Running to stand still

I’ve been lax with the project 52 posts again. It’s been a busy few weeks and in my defence I was either in the UK, or had houseguests for much of the time elapsed since my last (somewhat growly) post… therefore, my two missing posts (weeks 26 & 27) are snippets of what I have been up to!

So, week 26- I left for the UK on the Wednesday lunchtime and had a couple of days with Matt, in which Adventures were had, went to a wedding, celebrated an engagement, saw my folks and played some silly games. On the Friday M and I went to London for said Adventure – we went to the British Museum, but didn’t manage to get in to see Herculaneum and Pompeii, so we wandered around some bits of the museum we missed on our last visit in February, then walked (!) over to London Zoo, via Regent’s Park, to attend ‘Zoo Lates‘ – this was a lot of fun and as you may have seen on twitter, I learned a lot about aardvarks and got a little over excited by the sloths. I only took one picture though, as Matt took his decent camera along and I left documenting the trip down to him. He had great fun before we even got to the zoo, trying to get pictures of the almost tame squirrels in the park.

#project52 Week 26 Park!

#project52 Week 26 Park!


When I came back to the Netherlands last Thursday I brought Cas and Cat with me, and they went home on Tuesday (via awesome pie in Amsterdam). Having two of my favourite women here with me for almost a week was such a treat. We talked about books, and men, and politics, and life as our particular generation. It was particularly interesting to me to see the city through their eyes. Cat is a keen photographer and she looks at buildings and landscapes in ways that I don’t. I think the pictures she took on the trip are stunning. Cas is a writer and inquisitive by nature, especially about people and how they work. She asked me so many good questions, about what life here is like, and how it is different from home. More than anything, it was good to spend a few days with people who know me inside out, and who have devoured the same books as me…. When we get together, Matt swears it is like trying to decipher code as we pull references from authors we love to explain how we feel, or how we see a situation. They are my coven, and I love them.

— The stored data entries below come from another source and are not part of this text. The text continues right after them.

(* ===== verification/BuildInfo.v ===== *)
(** * The version text (buildinfo/buildinfo.go, cli/version.go)

    What [cpms version] prints, from the variables the link sets, the stamps the
    toolchain embeds and the platform, which are arguments. *)

From S2P Require Import Prelude GoLib CliReport.

Record Info := mkInfo {
  in_Version : string;
  in_Commit : string;
  in_Date : string;
  in_GoVersion : string;
  in_Platform : string
}.

Definition with_commit (c : string) (i : Info) : Info :=
  mkInfo (in_Version i) c (in_Date i) (in_GoVersion i) (in_Platform i).
Definition with_date (d : string) (i : Info) : Info :=
  mkInfo (in_Version i) (in_Commit i) d (in_GoVersion i) (in_Platform i).

(** One stamp, a key and a value. *)
Definition stamp (i : Info) (s : string * string) : Info :=
  let '(key, value) := s in
  if bool_decide (key = "vcs.revision") then
    if bool_decide (in_Commit i = EmptyString) then with_commit value i else i
  else if bool_decide (key = "vcs.time") then
    if bool_decide (in_Date i = EmptyString) then with_date value i else i
  else if bool_decide (key = "vcs.modified") then
    if bool_decide (value = "true") && negb (bool_decide (in_Commit i = EmptyString))
    then with_commit (in_Commit i +:+ "-dirty") i else i
  else i.

(** [linked] is what the link and the runtime give; there may be no stamps. *)
Definition Get (linked : Info) (stamps : option (list (string * string))) : Info :=
  foldl stamp linked (default [] stamps).

Definition Info_String (i : Info) : string :=
  "cpms " +:+ in_Version i +:+
  (if bool_decide (in_Commit i = EmptyString) then EmptyString
   else " (" +:+ (if (12 <? String.length (in_Commit i))%nat then String.substring 0 12 (in_Commit i) else in_Commit i) +:+ ")") +:+
  (if bool_decide (in_Date i = EmptyString) then EmptyString else " built " +:+ in_Date i) +:+
  " " +:+ in_GoVersion i +:+ " " +:+ in_Platform i.

Definition version_command (linked : Info) (stamps : option (list (string * string))) : list Output :=
  [Printed (Info_String (Get linked stamps))].

(** ** The link's own values win *)

Lemma stamp_keeps s i :
  (in_Version (stamp i s) = in_Version i /\ in_GoVersion (stamp i s) = in_GoVersion i /\
   in_Platform (stamp i s) = in_Platform i) /\
  (in_Date i <> EmptyString -> in_Date (stamp i s) = in_Date i) /\
  (in_Commit i <> EmptyString ->
   in_Commit (stamp i s) = in_Commit i \/ in_Commit (stamp i s) = in_Commit i +:+ "-dirty").
Proof. destruct s as [k v]. unfold stamp. repeat case_bool_decide; cbn; split_and!; auto; done. Qed.

(** The version, Go's version, the platform, and a date the link set are what
    [Get] reports, whatever the stamps say. *)
Lemma Get_linked linked stamps :
  in_Version (Get linked stamps) = in_Version linked /\ in_GoVersion (Get linked stamps) = in_GoVersion linked /\
  in_Platform (Get linked stamps) = in_Platform linked /\
  (in_Date linked <> EmptyString -> in_Date (Get linked stamps) = in_Date linked).
Proof.
  unfold Get. generalize (default [] stamps). intros l. revert linked.
  induction l as [|s l IH]; intros i; [done|]. cbn [foldl]. destruct (IH (stamp i s)) as (H1 & H2 & H3 & H4).
  destruct (stamp_keeps s i) as ((K1 & K2 & K3) & K4 & _). rewrite H1, H2, H3, K1, K2, K3.
  split_and!; [done..|]. intros Hd. specialize (K4 Hd). rewrite H4 by congruence. done.
Qed.

(** ** A modified tree does not show

    A revision of git's has 40 characters; the mark goes behind them, and the
    text keeps twelve. *)

Definition plain_link : Info := mkInfo "dev" "" "" "go1.24.7" "linux/amd64".

Example dirty_hidden :
  let stamps modified :=
    Some [("vcs", "git"); ("vcs.revision", "0123456789abcdef0123456789abcdef01234567"); ("vcs.modified", modified)] in
  in_Commit (Get plain_link (stamps "true")) = "0123456789abcdef0123456789abcdef01234567-dirty" /\
  Info_String (Get plain_link (stamps "true")) = Info_String (Get plain_link (stamps "false")) /\
  Info_String (Get plain_link (stamps "true")) = "cpms dev (0123456789ab) go1.24.7 linux/amd64".
Proof. vm_compute. auto. Qed.
Lemma frame_kind d f : frame_of d = Some f -> is_call f = true \/ exists r, response_of f = Some r.
Proof.
  intros Hp%frame_of_inl. unfold ParseFrame in Hp.
  destruct (dec_raw_array d) as [[|t [|i [|x l]]]|]; try done.
  destruct (dec_int t 0) as [typ|]; [|done]. destruct (dec_string i "") as [id|]; [|done].
  case_bool_decide; [done|]. unfold parse_call, parse_result, parse_error in Hp.
  repeat (case_match; try discriminate); injection Hp as <-; (by left) || (right; by eexists).
Qed.

Lemma weight_answer id r : id <> "" -> weight (answer_frame id r) = 1%nat.
Proof.
  intros Hid. unfold weight. destruct (answer_frame_read id r Hid) as (f & -> & _ & Hr).
  by rewrite (response_not_call f _ Hr).
Qed.

Lemma weight_error id er : id <> "" -> weight (EncodeCallError id er) = 1%nat.
Proof. apply (weight_answer id (Some (inr er))). Qed.

(** A step that leaves less to do, begins nothing and closes nothing. *)
Definition drains (p : party) (a b a' : end_) : Prop :=
  end_step p a a' /\ en_taken a' `prefix_of` en_wrote b /\
  (half_work a' b + half_work b a' < half_work a b + half_work b a)%nat /\
  cs_callers (en_sys a') = cs_callers (en_sys a) /\ open a'.

Lemma drains_write p a b d l :
  send (en_conn a) = d :: l -> en_taken a `prefix_of` en_wrote b -> en_taken b `prefix_of` en_wrote a -> open a ->
  exists a', drains p a b a'.
Proof.
  destruct a as [[c ks fs hs rs] ws ts g]. unfold open, en_conn. cbn. intros Hsend Ho [m Hm] Hd.
  eexists. split; [eapply es_wrote, cs_write, Hsend|]. split; [done|]. split; [|done].
  unfold half_work, en_conn. cbn. rewrite Hsend, Hm. cbn.
  rewrite <- app_assoc, !drop_app_length, sum_list_with_app. cbn. lia.
Qed.

Lemma drains_handle p a b f l r :
  end_ok p a -> send (en_conn a) = [] -> calls (en_conn a) = f :: l -> pa_handles p f r ->
  en_taken a `prefix_of` en_wrote b -> open a -> exists a', drains p a b a'.
Proof.
  intros E. assert (Hid : calls (en_conn a) = f :: l -> fr_ID f <> "").
  { intros Hc. assert (Hf : f ∈ filter (fun f => is_call f = true) (cs_read (en_sys a))).
    { rewrite (qu_order _ _ _ (ck_queues _ (eo_conn _ _ E))). apply elem_of_app. right.
      unfold en_conn in Hc. rewrite Hc. by left. }
    apply list_elem_of_filter in Hf as [_ Hf]. destruct (read_taken p a f (eo_log _ _ E) Hf) as (d & _ & Hfd).
    by apply (frame_id d f). }
  destruct a as [[c ks fs hs rs] ws ts g]. unfold open, en_conn in *. cbn in *. intros Hsend Hc Hr Ho Hd.
  eexists. split; [eapply es_answered; [exact Hr|]; eapply cs_handle; [exact Hc|]; left; split; [|reflexivity]|].
  { unfold send_room. cbn. rewrite Hsend. cbn. unfold sendBuffer. lia. }
  split; [done|]. split; [|done]. unfold half_work, en_conn. cbn. rewrite Hsend, Hc. cbn.
  rewrite weight_answer by auto. lia.
Qed.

#project25 Week 27 Cat & Kriek

#project25 Week 27 Cat & Kriek

I went back to work yesterday and spent all of it reading documents that had come in for my edits while I was away, and getting on top of my email. Today I had a ‘supervision’ meeting with a student doing his BA thesis partly with me, then had an afternoon of dealing with Scary Things ™ – like the Student Loans Company, and pressing for feedback on an article I am writing, then cracked on with a report. I met the lovely Vere after work for a catch-up and then came home and decided I had used up all of my bravery for the day, so no more scary things tonight. Once this is posted, I’m going to curl up with a book, and get an early night. My holiday was lovely, but now I need to focus hard on getting some things off of the ‘to do’ list before I leave for fieldwork in twelve days!

repeat after me:

I must not fear.
Fear is the mind-killer.
Fear is the little-death that brings total obliteration.
I will face my fear.
I will permit it to pass over me and through me.
And when it has gone past I will turn the inner eye to see its path.
Where the fear has gone there will be nothing.
Only I will remain.

So. Here is the way through: Breathe. Run (tomorrow after work). Plan: fear of the unknown is more than half of the problem, and a good deal of what is left is due to the chaos created by not having a plan. Eat well, sleep well and remember how in love you are with where you live and what you do. That should do it. Right?

A little bit late, but only for the best reasons

This is last weeks’ #project52 post… It didn’t happen over the weekend because I was too busy doing the things that feature in it 🙂


My wonderful friend Sarah came to visit…

9046995901_75cafb58fc_o (1)

we had a bit of an adventure getting to the cafe at the Noordermarkt for the traditional apple pie pilgrimage… but the pie was worth it



…then we went on an even bigger mission to get kibbeling at Nieuwe Sloten, but it was well worth it


Then she surprised me with this AWESOME scarf, that she crocheted just for me….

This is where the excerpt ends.